Ciliegina sulla torta. Neri, diventato mio tecnico ufficiale – appena arrivo è lui che monta i vari cavalletti e altra roba – in questo preciso momento, mi fa:

– Andreas, è bello lavorare con te…
– Grazie, perché?
– Perché si fanno cose interessanti…

Nota importante. Sono sicuro che le cose funzionano perché questi bambini sono abituati a lavorare e a collaborare. Mi ha colpito molto questo atteggiamento costruttivo: collaborare senza strapparsi le cose di mano ma aiutando. E sono sicuro che questo è merito delle maestre Attilia, Laura, Manuela e Serena che hanno portato i bambini fino a questo punto.

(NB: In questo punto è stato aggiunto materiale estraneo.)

(** * CrossDexArbitrageWithFlashLoan: a shallow embedding of the contract

    The contract borrows a token with a Balancer V2 flash loan, runs two
    swaps through caller-supplied routers and repays the loan.  This file
    embeds its storage, its events and every entry point that can change
    storage as Rocq functions over an explicit contract state, and proves
    the properties the specification states about them.

    Conventions.
    - [uint256], [int256], [address] and [bytes32] values are [Z]; checked
      arithmetic of Solidity 0.8 is written out: an addition or a
      multiplication that leaves the [uint256] range, and a signed operation
      that leaves the [int256] range, fail with [Panic(0x11)].  A
      subtraction the source guards with a comparison is plain subtraction.
    - [bytes] and [string] values are [string].
    - A Solidity [mapping] is a [gmap] read with the zero value as default;
      a [mapping] to [bool] that is only ever set to [true] is a [gset].
    - A call of an entry point is a computation in the monad [M]: it takes
      the storage and the log written so far and either returns a value
      with the new storage and log, or reverts.  A revert carries the log
      attempted up to the failure; the caller that catches it throws the
      storage changes and that log away.
    - What other contracts answer (token balances, the outcome of a swap,
      what the vault does during [flashLoan]) is an input of the call, the
      "world" of that call.  A world says how each external call ends and
      which calls that contract makes back into this one meanwhile.

    What is taken from the environment.  A view call ([balanceOf],
    [allowance]) answers; a call through an interface reaches a contract;
    gas does not run out.  The modifiers and [safeTransfer] are those of
    OpenZeppelin 4.x, which the contract imports. *)

From Stdlib Require Import ZArith String Ascii List Lia Bool.
From stdpp Require Import gmap strings.
Import ListNotations.
Open Scope string_scope.
Open Scope list_scope.
Open Scope Z_scope.
(** * Active-effect manager: a shallow embedding of the effect handler and
    of the status-effect part of the module API.

    The development follows the TypeScript sources:
    - [Api]     : the status-effect name list of the API object
                  (addStatusEffect, removeStatusEffect, resetStatusEffects,
                  isStatusEffect);
    - [Js]      : the untyped values the methods pass around;
    - [Handler] : the actor and token operations of [EffectHandler]
                  (effect-handler.ts), over an explicit model of the host's
                  document store, and the methods that differ in the
                  second copy of the handler;
    - [Legacy]  : the positional-array variants ([...Arr]) of the handler
                  and of the API object;
    - [HandlerSpec], [Samples] : the predicates the statements use and
                  small worlds to run the methods on;
    - [ApiFacts], [HandlerFacts], [LegacyFacts] : the properties;
    - [ApiMoreFacts], [HandlerMoreFacts], [LegacyMoreFacts] : further
                  properties: edge cases, round trips, what the methods
                  leave alone.

    Asynchronous methods are modelled by their sequential meaning: every
    [await] in the sources is immediately followed by the use of its
    result, and the host is taken to run one operation at a time. *)

From stdpp Require Import gmap strings list.
From Stdlib Require Import Ascii String DecimalString.

Set Warnings "-register-all".

Local Open Scope string_scope.
Local Open Scope list_scope.

(** ** The status-effect name list of the API object *)

Module Api.

(** The host's settings storage, restricted to the one key the API
    uses: [game.settings.get/set(MODULE_NAME, 'statusEffectNames')]. *)
Record Settings := mkSettings { statusEffectNamesSetting : list string }.

Definition settingsGet (g : Settings) : list string :=
  statusEffectNamesSetting g.

Definition settingsSet (v : list string) (_ : Settings) : Settings :=
  mkSettings v.

(** [get _defaultStatusEffectNames() { return []; }] *)
Definition _defaultStatusEffectNames : list string := [].

(** [get statusEffectNames()] *)
Definition statusEffectNames (g : Settings) : list string := settingsGet g.

(** [Set.prototype.add]: a JavaScript [Set] iterates in insertion order
    and ignores a value it already holds. *)
Definition setAdd (seen : list string) (x : string) : list string :=
  if decide (x ∈ seen) then seen else seen ++ [x].

(** [[...new Set(arr)]]: the constructor adds the elements of [arr] one
    after the other, the spread reads them back in insertion order. *)
Definition newSet (arr : list string) : list string :=
  fold_left setAdd arr [].

(** [addStatusEffect(name)]: push, remove duplicates, store. *)
Definition addStatusEffect (name : string) (g : Settings) : Settings :=
  let statusEffectsArray := statusEffectNames g ++ [name] in
  let statusEffectsArray := newSet statusEffectsArray in
  settingsSet statusEffectsArray g.

(** [removeStatusEffect(name)]: [filter((s) => s !== name)], store. *)
Definition removeStatusEffect (name : string) (g : Settings) : Settings :=
  let statusEffectsArray :=
    filter (λ statusEffect, statusEffect ≠ name) (statusEffectNames g) in
  settingsSet statusEffectsArray g.

(** [resetStatusEffects()] *)
Definition resetStatusEffects (g : Settings) : Settings :=
  settingsSet _defaultStatusEffectNames g.

(** [isStatusEffect(name)]: [Array.prototype.includes]. *)
Definition isStatusEffect (name : string) (g : Settings) : bool :=
  bool_decide (name ∈ statusEffectNames g).

(** Keeping the first occurrence of every element, written by
    recursion on the list; [newSet] computes it. *)
Fixpoint keepFirst (l : list string) : list string :=
  match l with
  | [] => []
  | x :: r => x :: filter (λ y, y ≠ x) (keepFirst r)
  end.

(** [precedes x y l]: both [x] and [y] occur in [l] and the first
    occurrence of [x] comes before the first occurrence of [y]. *)
Fixpoint precedes (x y : string) (l : list string) : Prop :=
  match l with
  | [] => False
  | a :: r =>
      if decide (a = y) then False
      else if decide (a = x) then y ∈ r
      else precedes x y r
  end.

End Api.


(** ** JavaScript values *)

Module Js.

(** The values the handler passes around untyped ([any]): effect
    objects and effect data are plain property bags. *)
Inductive JsVal :=
| VUndefined
| VNull
| VBool (b : bool)
| VString (s : string)
| VArray (items : list JsVal)
| VObject (props : list (string * JsVal)).

Definition JsObj := list (string * JsVal).

(** Truthiness of a string: only the empty string is falsy. *)
Definition truthyS (s : string) : bool := negb (String.eqb s "").

(** Truthiness of [string | undefined | null]. *)
Definition truthyO (o : option string) : bool :=
  match o with Some s => truthyS s | None => false end.

Definition truthy (v : JsVal) : bool :=
  match v with
  | VUndefined | VNull => false
  | VBool b => b
  | VString s => truthyS s
  | VArray _ | VObject _ => true
  end.

(** [o.k] *)
Fixpoint getProp (k : string) (o : JsObj) : JsVal :=
  match o with
  | [] => VUndefined
  | (k', v) :: r => if String.eqb k k' then v else getProp k r
  end.

(** [o.k = v]: an existing property keeps its place, a new one goes
    last. *)
Fixpoint setProp (k : string) (v : JsVal) (o : JsObj) : JsObj :=
  match o with
  | [] => [(k, v)]
  | (k', v') :: r =>
      if String.eqb k k' then (k, v) :: r else (k', v') :: setProp k v r
  end.

(** [v.k] on a value that is known to be an object or missing. *)
Definition getField (k : string) (v : JsVal) : JsVal :=
  match v with VObject o => getProp k o | _ => VUndefined end.

Definition asString (v : JsVal) : option string :=
  match v with VString s => Some s | _ => None end.

(** [String(x)] of an optional string, as a template literal prints
    it. *)
Definition showO (o : option string) : string :=
  match o with Some s => s | None => "undefined" end.

(** [Array.isArray] *)
Definition isArray (v : JsVal) : bool :=
  match v with VArray _ => true | _ => false end.

(** Array destructuring [const [a, b, ...] = arr]: a missing position
    reads [undefined]. *)
Definition item (i : nat) (arr : list JsVal) : JsVal :=
  nth i arr VUndefined.

End Js.

(** ** The host's documents and the effect handler *)

Module Handler.
Import Js.

(** [ActiveEffect.data], restricted to the fields the handler reads. *)
Record ActiveEffectData := mkData {
  d_label : option string;
  d_disabled : bool;
  d_origin : option string;
  d_statusId : option string  (* flags.core.statusId *)
}.
Lemma verify_loop_counts (n d : string) (docs : list EduDoc) :
  forall (cs : list Comparison) (ms : list Mismatch) (vc : Z)
         (cs' : list Comparison) (ms' : list Mismatch) (vc' : Z),
  verify_loop n d docs (cs, ms, vc) = Ok (cs', ms', vc') ->
  exists newc newm,
    cs' = cs ++ newc /\ ms' = ms ++ newm
    /\ vc' = vc + count_matches newc
    /\ map document_id newc = map id docs
    /\ map c_qualification newc
       = map (fun doc => default "Unknown" (qualification doc)) docs
    /\ failures newc <= Z.of_nat (length newm) <= 2 * failures newc.
Proof.
  induction docs as [|doc docs IH]; intros cs ms vc cs' ms' vc'; simpl.
  - intros [= <- <- <-]. exists [], []. rewrite !app_nil_r.
    unfold failures. simpl. repeat split; lia.
  - intros H. apply bind_Ok in H as ([[cs1 ms1] vc1] & H1 & H2).
    apply verify_one_counts in H1 as (c & new & -> & -> & -> & Hid & Hq & Hlen).
    apply IH in H2 as (newc & newm & -> & -> & -> & Hids & Hqs & Hf).
    exists (c :: newc), (new ++ newm). rewrite <- !app_assoc.
    split; [reflexivity|]. split; [reflexivity|].
    cbn [count_matches fold_right map]. fold (count_matches newc).
    rewrite Hid, Hq, Hids, Hqs. split; [lia|]. split; [reflexivity|].
    split; [reflexivity|].
    unfold failures in *. rewrite length_app. cbn [length count_matches fold_right].
    fold (count_matches newc). destruct (overall_match c); lia.
Qed.

Lemma verify_documents_counts_aux (personal_name personal_dob : option string)
    (docs : list EduDoc) (r : VerificationResult) :
  truthy personal_name = true -> truthy personal_dob = true -> docs <> [] ->
  verify_documents personal_name personal_dob docs = Ok r ->
  verified_count r = count_matches (comparisons r)
  /\ total_count r = Z.of_nat (length (comparisons r))
  /\ total_count r = Z.of_nat (length docs)
  /\ map document_id (comparisons r) = map id docs
  /\ map c_qualification (comparisons r)
     = map (fun doc => default "Unknown" (qualification doc)) docs
  /\ failures (comparisons r) <= Z.of_nat (length (mismatches r))
     <= 2 * failures (comparisons r)
  /\ status r = (if verified_count r =? total_count r then "verified" else "failed").
Proof.
  intros Hn Hd Hdocs.
  apply truthy_true in Hn as (c1 & n1 & ->). apply truthy_true in Hd as (c2 & d1 & ->).
  destruct docs as [|doc docs]; [congruence|]. rewrite verify_documents_loop.
  intros H. apply bind_Ok in H as ([[cs ms] vc] & H1 & H2). injection H2 as <-.
  apply verify_loop_counts in H1 as (newc & newm & -> & -> & -> & Hids & Hqs & Hf).
  cbn [verified_count total_count comparisons mismatches status app].
  assert (Hlen : length newc = length (doc :: docs)).
  { rewrite <- (length_map document_id newc), Hids, length_map. reflexivity. }
  rewrite Hlen. repeat split; try assumption; lia.
Qed.

(** X1. A returned verification counts what it compared: the verified
    count lies between 0 and the total count, the total count is the number
    of documents, a "verified" result has no mismatch record and a "failed"
    one has at least one and at most two for each document that failed. *)
Theorem verify_documents_counts (personal_name personal_dob : option string)
    (docs : list EduDoc) (r : VerificationResult) :
  truthy personal_name = true -> truthy personal_dob = true -> docs <> [] ->
  verify_documents personal_name personal_dob docs = Ok r ->
  0 <= verified_count r <= total_count r
  /\ total_count r = Z.of_nat (length docs)
  /\ (status r = "verified" <-> mismatches r = [])
  /\ (status r = "failed" <-> mismatches r <> [])
  /\ total_count r - verified_count r <= Z.of_nat (length (mismatches r))
     <= 2 * (total_count r - verified_count r).
Proof.
  intros Hn Hd Hdocs H.
  destruct (verify_documents_counts_aux _ _ _ _ Hn Hd Hdocs H)
    as (Hvc & Htc & Htd & _ & _ & Hf & Hst).
  pose proof (count_matches_bounds (comparisons r)) as Hb.
  unfold failures in Hf. rewrite <- Htc, <- Hvc in Hf.
  destruct (status_eq_dec (verified_count r =? total_count r)) as [Hv Hfl].
  rewrite Hst, Hv, Hfl.
  split; [lia|]. split; [exact Htd|]. split; [|split; [|exact Hf]].
  - rewrite Z.eqb_eq. split.
    + intros Heq. destruct (mismatches r); [reflexivity | simpl in Hf; lia].
    + intros Hnil. rewrite Hnil in Hf. simpl in Hf. lia.
  - rewrite Z.eqb_neq. split.
    + intros Hne Hnil. rewrite Hnil in Hf. simpl in Hf. lia.
    + intros Hne Heq. destruct (mismatches r); [congruence | simpl in Hf; lia].
Qed.

Lemma verify_documents_counts_witness :
  0 <= verified_count sample_result <= total_count sample_result
  /\ total_count sample_result = Z.of_nat (length sample_docs)
  /\ (status sample_result = "verified" <-> mismatches sample_result = [])
  /\ (status sample_result = "failed" <-> mismatches sample_result <> [])
  /\ total_count sample_result - verified_count sample_result
     <= Z.of_nat (length (mismatches sample_result))
     <= 2 * (total_count sample_result - verified_count sample_result).
Proof.
  apply (verify_documents_counts (Some "Babu Khan") (Some "01-12-1987")
           sample_docs sample_result);
    [reflexivity | reflexivity | discriminate | vm_compute; reflexivity].
Defined.

(** X2. The comparisons of a returned verification follow the documents in
    their order: one comparison per document, with the id of the document
    and its qualification, "Unknown" when the document has none. *)
Theorem verify_documents_order (personal_name personal_dob : option string)
    (docs : list EduDoc) (r : VerificationResult) :
  truthy personal_name = true -> truthy personal_dob = true -> docs <> [] ->
  verify_documents personal_name personal_dob docs = Ok r ->
  map document_id (comparisons r) = map id docs
  /\ map c_qualification (comparisons r)
     = map (fun doc => default "Unknown" (qualification doc)) docs
  /\ forall mm, mm ∈ mismatches r -> mm_document_id mm ∈ map id docs.
Proof.
  intros Hn Hd Hdocs H.
  destruct (verify_documents_counts_aux _ _ _ _ Hn Hd Hdocs H)
    as (_ & _ & _ & Hids & Hqs & _).
  split; [exact Hids|]. split; [exact Hqs|].
  intros mm Hmm. destruct (verify_documents_mismatches _ _ _ _ H) as [Hm _].
  destruct (Hm mm Hmm) as (c & Hc & -> & _). rewrite <- Hids.
  apply list_elem_of_fmap. exists c. split; [reflexivity | exact Hc].
Qed.

Lemma verify_documents_order_witness :
  map document_id (comparisons sample_result) = map id sample_docs
  /\ map c_qualification (comparisons sample_result)
     = map (fun doc => default "Unknown" (qualification doc)) sample_docs
  /\ forall mm, mm ∈ mismatches sample_result -> mm_document_id mm ∈ map id sample_docs.
Proof.
  apply (verify_documents_order (Some "Babu Khan") (Some "01-12-1987")
           sample_docs sample_result);
    [reflexivity | reflexivity | discriminate | vm_compute; reflexivity].
Defined.

Lemma normalize_date_exn (s : string) (e : exn) :
  normalize_date s = Raise e -> e = ValueError.
Proof.
  destruct s as [|c s]; [discriminate|].
  rewrite normalize_date_parts by discriminate.
  destruct (date_parts (String c s)) as [|p0 [|p1 [|p2 [|p3 ps]]]]; try discriminate.
  destruct (_ && _); [discriminate|].
  destruct (_ =? _)%nat; [|discriminate].
  destruct (int_of_str p2) as [y|e'] eqn:Hy; simpl; [discriminate|].
  intros [= <-]. eapply int_of_str_exn; eassumption.
Qed.

Lemma exact_match_dob_exn (dob1 dob2 : option string) (e : exn) :
  exact_match_dob dob1 dob2 = Raise e -> e = ValueError.
Proof.
  unfold exact_match_dob. destruct dob1 as [d1|], dob2 as [d2|]; try discriminate.
  destruct (_ && _); [|discriminate].
  destruct (normalize_date d1) as [n1|e1] eqn:H1; simpl;
    [|intros [= <-]; eapply normalize_date_exn; eassumption].
  destruct (normalize_date d2) as [n2|e2] eqn:H2; simpl;
    [|intros [= <-]; eapply normalize_date_exn; eassumption].
  destruct (String.eqb n1 n2); discriminate.
Qed.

Nota tecnica. Il gioco narrativo si chiama terminal-quest. Qui c’è una breve presentazione della versione in inglese. Io ne ho fatto una traduzione in italiano, grazie al fatto che i software di Kano sono software liberi, rilasciati con licenza GPL. Tutti i loro codici sono disponibili nel repositorio internazionale di software liberi Github, possono essere clonati (fork) e ci si può lavorare sopra. Qui c’è la mia versione.

Ci sono tante cose da dire su questa storia ma occorre tempo per sistemare l’enorme mole di materiale accumulato. Arriveranno.